Sizinle neden bunları paylaştım sevgili kızım? Siz eğitim hayatında başarılı olmuş, hatta sevgilinize bile ona ders çalıştırarak ivme katmış, hayatının yönünü değiştirmiş zeki bir genç kızsınız ama aklınız... Onunla henüz pek bir işiniz olmamış. Tabii, eğitim hayatında hayat derslerini kimse vermiyor, hatalarınız olacak; doğruyla yanlışı ayırt etmeyi, düşünüp sorgulamayı öğreneceksiniz. Hayat bu, düşünme, sorgulamalar olmazsa körü körüne yaşanan hayatta doğru yol alınmıyor. Siz de doğruları bulup onların peşinden gidebilmeyi, yaşadıklarınızın ardından da olsa sorgulamalar yaptığınızda öğreneceksiniz. Hepimiz gençken sizin gibiydik, acemi çaylaklardık. Yaşam en iyi öğretmen, siz de anlamaya meraklı ve istekli olursanız zorlanmadığınızı göreceksiniz. Bu yaşadığınız bir hata evet, ama büyük bir hata değil, sevmişsiniz. 16 yaşındaki genç bir kız olarak yeni yeni duygularınızı fark etmeye başladığınız bu dönemde sizden 11 yaş büyük bir adamdan etkilenmiş, bu duygularınızın ardından gitmişsiniz.

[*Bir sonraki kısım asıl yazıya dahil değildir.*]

(* ===== verification/Metering.v ===== *)
(** * Call accounting ([src/money/product/metering.py])

    The content-free inference receipts of [src/money/research/call_telemetry.py]
    and the fenced, append-only accounting of paid calls. [CallMeter.invoke] is
    two transactions around the caller's operation; each is a definition of its
    own, so that runs of several workers interleave between them. *)

From S2P Require Import Prelude Effects PyNum PyText Contracts Demo Eligibility Governance.
From S2P Require Import Market Signals CrossExam Universe Schema Store Complete StoreLogic.
From S2P Require Import StoreInv StoreOps.
#[local] Open Scope Z_scope.

(** ** Receipts ([call_telemetry.py]) *)
Record InferenceReceipt := mkReceipt {
  ir_provider : string;
  ir_model : string;
  ir_duration_seconds : spec_float;
  ir_status : CallStatus;
  ir_input_tokens : option Z;
  ir_output_tokens : option Z;
  ir_estimated_cost : option Decimal;
  ir_actual_cost : option Decimal;
  ir_currency : option string;
  ir_provider_calls : Z;
  ir_cache_hit : option bool;
  ir_retry : bool;
  ir_error_code : option string
}.
(** [[A-Za-z0-9_.:/-]] *)
Definition receipt_char (c : Ascii.ascii) : bool :=
  is_upper c || is_lower c || is_digit c || mem c ["_"%char; "."%char; ":"%char; "/"%char; "-"%char].
Definition CALL_ERRORS : list string :=
  ["INFERENCE_FAILED"; "PROVIDER_TIMEOUT"; "PROVIDER_UNAVAILABLE"; "TOKEN_INPUT_LIMIT";
   "INFERENCE_EMPTY_RESPONSE"; "INFERENCE_OUTPUT_INVALID"; "INFERENCE_INCOMPLETE";
   "INFERENCE_RESPONSE_INVALID"; "INFERENCE_USAGE_INVALID"; "INFERENCE_MODEL_MISMATCH";
   "INFERENCE_TOOL_OUTPUT_DENIED"; "INFERENCE_RESPONSE_TOO_LARGE";
   "INFERENCE_DUPLICATE_JSON_KEY"; "INFERENCE_NONFINITE_JSON"].
Definition receipt_fields (r : InferenceReceipt) : bool :=
  len_between 1 128 (ir_provider r) && all_chars receipt_char (ir_provider r) &&
  len_between 1 200 (ir_model r) && all_chars receipt_char (ir_model r) &&
  is_finite_float (ir_duration_seconds r) && fle (float_of_Z 0) (ir_duration_seconds r) &&
  fle (ir_duration_seconds r) (float_of_Z 86400) &&
  negb (bool_decide (ir_status r = STARTED)) &&
  opt_ok (λ n, 0 <=? n) (ir_input_tokens r) && opt_ok (λ n, 0 <=? n) (ir_output_tokens r) &&
  opt_ok (λ x, dec_le (dec 0) x) (ir_estimated_cost r) &&
  opt_ok (λ x, dec_le (dec 0) x) (ir_actual_cost r) &&
  opt_ok (λ c, mem c ["GBP"; "USD"; "EUR"]) (ir_currency r) &&
  (0 <=? ir_provider_calls r) && (ir_provider_calls r <=? 1) &&
  opt_ok (λ c, mem c CALL_ERRORS) (ir_error_code r).
(** [cost_currency] *)
Definition cost_currency (r : InferenceReceipt) : Res () :=
  reject ((is_set (ir_actual_cost r) || is_set (ir_estimated_cost r)) &&
          negb (is_set (ir_currency r))) ValueError "CALL_COST_CURRENCY_REQUIRED" ;;
  reject (bool_decide (ir_status r = SUCCEEDED) && is_set (ir_error_code r)) ValueError
    "SUCCESS_CANNOT_HAVE_CALL_ERROR".
Definition validate_receipt (r : InferenceReceipt) : Res InferenceReceipt :=
  require (receipt_fields r) ;; cost_currency r ;; mret r.
(** [emit_calls] on the context variable of the current [capture_calls]. *)
Definition emit_calls (destination : option (list InferenceReceipt))
    (values : list InferenceReceipt) : Res (option (list InferenceReceipt)) :=
  match destination with
  | None => mret None
  | Some l =>
      reject (256 <? Z.of_nat (length l) + Z.of_nat (length values)) ValueError
        "CALL_TELEMETRY_LIMIT" ;;
      mret (Some (l ++ values))
  end.

(** ** Accounting rows *)

(** [content_hash] of the documents metering hashes: an invocation and
    sequence, the values of a row, and the two invocations a reservation
    names. *)
Class CallHash := {
  call_identity : string → Z → string;
  call_fingerprint : CallValues → string;
  reservation_invocation : string → string;
  aggregate_invocation : string → string;
}.

(** [uuid4().hex] *)
Fixpoint strip_dashes (s : string) : string :=
  match s with
  | EmptyString => EmptyString
  | String c t => if bool_decide (c = "-"%char) then strip_dashes t else String c (strip_dashes t)
  end.

(** The dictionary [_ownership] returns. *)
Record Ownership := mkOwnership {
  ow_job_id : string;
  ow_workspace_id : string;
  ow_user_id : option string;
  ow_period_start : option Z;
  ow_period_end : option Z;
  ow_lease_token : option string;
  ow_attempt : Z;
  ow_stage : JobStatus
}.
(** [identity] of [CallMeter.invoke], which both transactions write under. *)
Record CallIdentity := mkCallIdentity {
  ci_owner : Ownership;
  ci_invocation_id : string;
  ci_reservation_id : option string;
  ci_component : string;
  ci_provider : string;
  ci_model : option string;
  ci_kind : CallKind
}.
Definition blank_call (i : CallIdentity) (sequence : Z) (status : CallStatus) : CallValues :=
  let o := ci_owner i in
  mkCallValues (ci_invocation_id i) sequence (ow_job_id o) (ow_workspace_id o) (ow_user_id o)
    (ow_period_start o) (ow_period_end o) (ci_reservation_id i) (ow_lease_token o) (ow_attempt o)
    (ci_kind i) (ci_component i) (ci_provider i) (ci_model i) (status_name (ow_stage o)) status
    None None None None None None None None (1 <? ow_attempt o) None.
Definition started_values (i : CallIdentity) : CallValues := blank_call i 0 STARTED.
(** [_receipt_values], with the identity it is merged into. *)
Definition receipt_values (i : CallIdentity) (index : Z) (r : InferenceReceipt) : Res CallValues :=
  ms ← int_of_float (fmul (ir_duration_seconds r) (float_of_Z 1000));
  mret ((blank_call i index (ir_status r)) <| cv_kind := INFERENCE_CALL |>
    <| cv_input_tokens := ir_input_tokens r |> <| cv_output_tokens := ir_output_tokens r |>
    <| cv_provider_calls := Some (ir_provider_calls r) |> <| cv_duration_ms := Some ms |>
    <| cv_actual_cost := ir_actual_cost r |> <| cv_estimated_cost := ir_estimated_cost r |>
    <| cv_currency := ir_currency r |> <| cv_cache_hit := ir_cache_hit r |>
    <| cv_error_code := ir_error_code r |>
    <| cv_retry := ir_retry r || (1 <? ow_attempt (ci_owner i)) |>).
Definition finished_values (i : CallIdentity) (success : bool) (ms : Z) : CallValues :=
  (blank_call i 257 (if success then SUCCEEDED else CALL_FAILED)) <| cv_duration_ms := Some ms |>
    <| cv_error_code := if success then None else Some "COMPONENT_FAILED" |>.
(** [enumerate(receipts, start=n)] *)
Fixpoint enumerate {A} (n : Z) (l : list A) : list (Z * A) :=
  match l with [] => [] | x :: l' => (n, x) :: enumerate (n + 1) l' end.

(** What a metered operation did: the receipts it emitted, and its result. *)
Definition Metered (T : Type) : Type := list InferenceReceipt * (exn + T).

Section metering.
Context `{ContentHash, Pydantic, PolicyHash, TaLib, SignalPolicyHash, CrossHash, UniverseHash}.
Context `{Env, Digests, CallHash}.

(** [_ownership] *)
Definition ownership (id : string) (j : Job) : M World Ownership :=
  admission ← select (λ d, t_usage d !! id);
  raise_if (match admission with
            | Some a => negb (bool_decide (ur_workspace_id a = j_workspace_id j))
            | None => false
            end) StoreError "CALL_ADMISSION_OWNERSHIP_MISMATCH" ;;
  mret (mkOwnership id (j_workspace_id j) (ur_user_id <$> admission)
          (ur_period_start <$> admission) (ur_period_end <$> admission) (j_lease_token j)
          (j_attempt_count j) (j_current_stage j)).

(** [_insert]; the table is keyed by the identity hash and also has a unique
    constraint on the invocation and sequence themselves. *)
Definition same_call (v : CallValues) (r : CallRow) : bool :=
  bool_decide (cv_invocation_id (cr_values r) = cv_invocation_id v) &&
  bool_decide (cv_sequence (cr_values r) = cv_sequence v).
Definition insert_call (v : CallValues) : M World () :=
  let identity := call_identity (cv_invocation_id v) (cv_sequence v) in
  let fingerprint := call_fingerprint v in
  previous ← select (λ d, cr_content_hash <$> t_calls d !! identity);
  match previous with
  | Some p =>
      raise_if (negb (bool_decide (p = fingerprint))) ValueError
        "CALL_METERING_IDEMPOTENCY_CONFLICT"
  | None =>
      t ← now_utc;
      taken ← select (λ d, existsb (same_call v) (rows (t_calls d)));
      raise_if taken IntegrityError "duplicate key value violates unique constraint" ;;
      insert_unique t_calls identity
        (λ d, d <| t_calls ::= insert identity (mkCallRow v fingerprint t) |>)
  end.

(** ** [CallMeter] *)
Definition invocation_started (invocation : string) (d : DB) : bool :=
  existsb (λ r, bool_decide (cv_invocation_id (cr_values r) = invocation)) (rows (t_calls d)).
(** The reservation a call names must be the admitted one, and unsettled. *)
Definition check_reservation (job_id component provider : string) (model : option string)
    (reservation_id : string) : M World () :=
  row ← select (λ d, t_reservations d !! reservation_id);
  match row with
  | Some r =>
      raise_if (negb (bool_decide (br_job_id r = job_id)) ||
                negb (bool_decide (br_provider r = provider)) ||
                negb (bool_decide (Some (br_model r) = model)) ||
                negb (bool_decide (br_agent r = component))) ValueError
        "CALL_BUDGET_IDENTITY_MISMATCH" ;;
      raise_if (is_set (br_usage r)) ValueError "CALL_BUDGET_ALREADY_SETTLED"
  | None => raise ValueError "CALL_BUDGET_IDENTITY_MISMATCH"
  end.
(** The first transaction of [invoke]: the durable start. *)
Definition start_call (h : Handle) (job_id component provider : string) (model : option string)
    (reservation_id : option string) (kind : CallKind) : M World CallIdentity :=
  fresh ← uuid4;
  let invocation :=
    match reservation_id with
    | Some r => if truthy r then reservation_invocation r else strip_dashes fresh
    | None => strip_dashes fresh
    end in
  transaction (
    j ← owned_job h job_id;
    raise_if (match h_workspace h with
              | Some w => negb (bool_decide (w = j_workspace_id j))
              | None => false
              end) StoreError "RESOURCE_NOT_FOUND" ;;
    match reservation_id with
    | Some r => check_reservation job_id component provider model r
    | None => mret ()
    end ;;
    begun ← select (invocation_started invocation);
    raise_if begun ValueError "CALL_INVOCATION_ALREADY_STARTED" ;;
    owner ← ownership job_id j;
    let identity := mkCallIdentity owner invocation reservation_id component provider model kind in
    insert_call (started_values identity) ;;
    mret identity).
Definition insert_receipt (i : CallIdentity) (entry : Z * InferenceReceipt) : M World () :=
  let '(index, r) := entry in
  raise_if (negb (bool_decide (ir_provider r = ci_provider i)) ||
            negb (bool_decide (Some (ir_model r) = ci_model i))) ValueError
    "CALL_PROVIDER_IDENTITY_MISMATCH" ;;
  v ← lift (receipt_values i index r);
  insert_call v.
(** The [finally] transaction of [invoke]. *)
Definition finish_call (h : Handle) (i : CallIdentity) (started : spec_float)
    (receipts : list InferenceReceipt) (success : bool) : M World () :=
  transaction (
    owned_job h (ow_job_id (ci_owner i)) ;;
    for_each (enumerate 1 receipts) (insert_receipt i) ;;
    stop ← monotonic;
    ms ← lift (int_of_float (fmul (fsub stop started) (float_of_Z 1000)));
    insert_call (finished_values i success ms)).
Definition invoke {T} (h : Handle) (job_id component provider : string) (model : option string)
    (operation : M World (Metered T)) (reservation_id : option string) (kind : CallKind)
    : M World T :=
  i ← start_call h job_id component provider model reservation_id kind;
  started ← monotonic;
  outcome ← operation;
  finish_call h i started outcome.1 (match outcome.2 with inr _ => true | inl _ => false end) ;;
  match outcome.2 with inr a => mret a | inl e => throw e end.
Definition invoke_reserved {T} (h : Handle) (reservation_id : string)
    (operation : M World (Metered T)) : M World T :=
  row ← select (λ d, t_reservations d !! reservation_id);
  r ← expect row NoResultFound "No row was found when one was required";
  invoke h (br_job_id r) (br_agent r) (br_provider r) (Some (br_model r)) operation
    (Some reservation_id) NATIVE_INVOCATION.

(** ** [record_reported_usage] *)
Definition receipts_survive (reservation_id : string) (d : DB) : bool :=
  existsb (λ r, bool_decide (cv_reservation_id (cr_values r) = Some reservation_id) &&
                bool_decide (cv_kind (cr_values r) = INFERENCE_CALL)) (rows (t_calls d)).
Definition reported_values (o : Ownership) (reservation_id : string) (r : Reservation) (u : Usage)
    : CallValues :=
  (blank_call (mkCallIdentity o (aggregate_invocation reservation_id) (Some reservation_id)
                 (br_agent r) (br_provider r) (Some (br_model r)) REPORTED_USAGE) 0 SUCCEEDED)
    <| cv_stage := br_stage r |> <| cv_input_tokens := us_input_tokens u |>
    <| cv_output_tokens := us_output_tokens u |> <| cv_estimated_cost := us_cost_gbp u |>
    <| cv_currency := if is_set (us_cost_gbp u) then Some "GBP" else None |>.
Definition record_reported_usage (reservation_id : string) (r : Reservation) (u : Usage)
    (id : string) (j : Job) : M World () :=
  survive ← select (receipts_survive reservation_id);
  if (survive : bool) then mret () else
  owner ← ownership id j;
  insert_call (reported_values owner reservation_id r u).
End metering.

İlişkinize neden hata dedim? Sizden 11 yaş büyük bir adamla bir duygusallık yaşamışsınız ve aileniz bu ilişkiye “sana uygun değil” diyerek karşı çıkmışlar. Hayatın büyüklere, bazen güle oynaya bazen kafalarına vura vura verdiği bir yaşam tecrübesi ve sizin göremediklerinizi görebilme yeteneği vardır ve bu adamın size sürekli çıplak fotoğraflarını yollaması, sizden de çıplak fotoğraflar istemesi onun nasıl bir adam olduğuna dair en büyük ipucudur aslında. Siz de tedirgin olmuşsunuz ama sevginiz ağır basmış, çıplak fotoğraflarınızı yollamamış olsanız da sorgulamayıp beraberliğinize devam etmişsiniz. Bilmelisiniz ki doğru erkekler böyle isteklerde bulunmazlar. Doğru erkekler sizi ancak korurlar, zarar verecek hareketlerde bulunmanızı istemezler. O adam, sanki bir parça sapık ruhluymuş. Buradan bakınca ondan ayrılmış olsanız da pişmanlık duyacağınız tek şey, sevmiş olmanız olacak. B uda kötü bir şey değil, sevgili kızım...
Evlenmiş olmasına gelirsek; Allah yüzünüze bakmış, yavrum. Sizinle ilgili, annenizle ilgili bu kadar çirkinleşen bir insanın ileride de sizi ne kadar zor durumlara sokacağını bir düşünün. Bir insanla ilişki yaşanır, biter ama onun ardından çirkinleşmek, kötü sözler sarf etmek, onun ne kadar basit bir insan olduğunu, size uygun olmadığını gösterir. Sizinle evliliğinin gerçekleşmemesi, bugün farkında olmasanız da yarınlarda kavrayacağınız en büyük şansınız, bana inanın. Dayınız, düğünlerine giderek bir formalite yerine getirmiştir, diye düşünüyorum. Dayınıza kırılmayın, aileyi temsilen bir vazife gibi gitmek zorunda kalmıştır. Bu temsili hareketleri de yaşadıkça öğreneceksiniz.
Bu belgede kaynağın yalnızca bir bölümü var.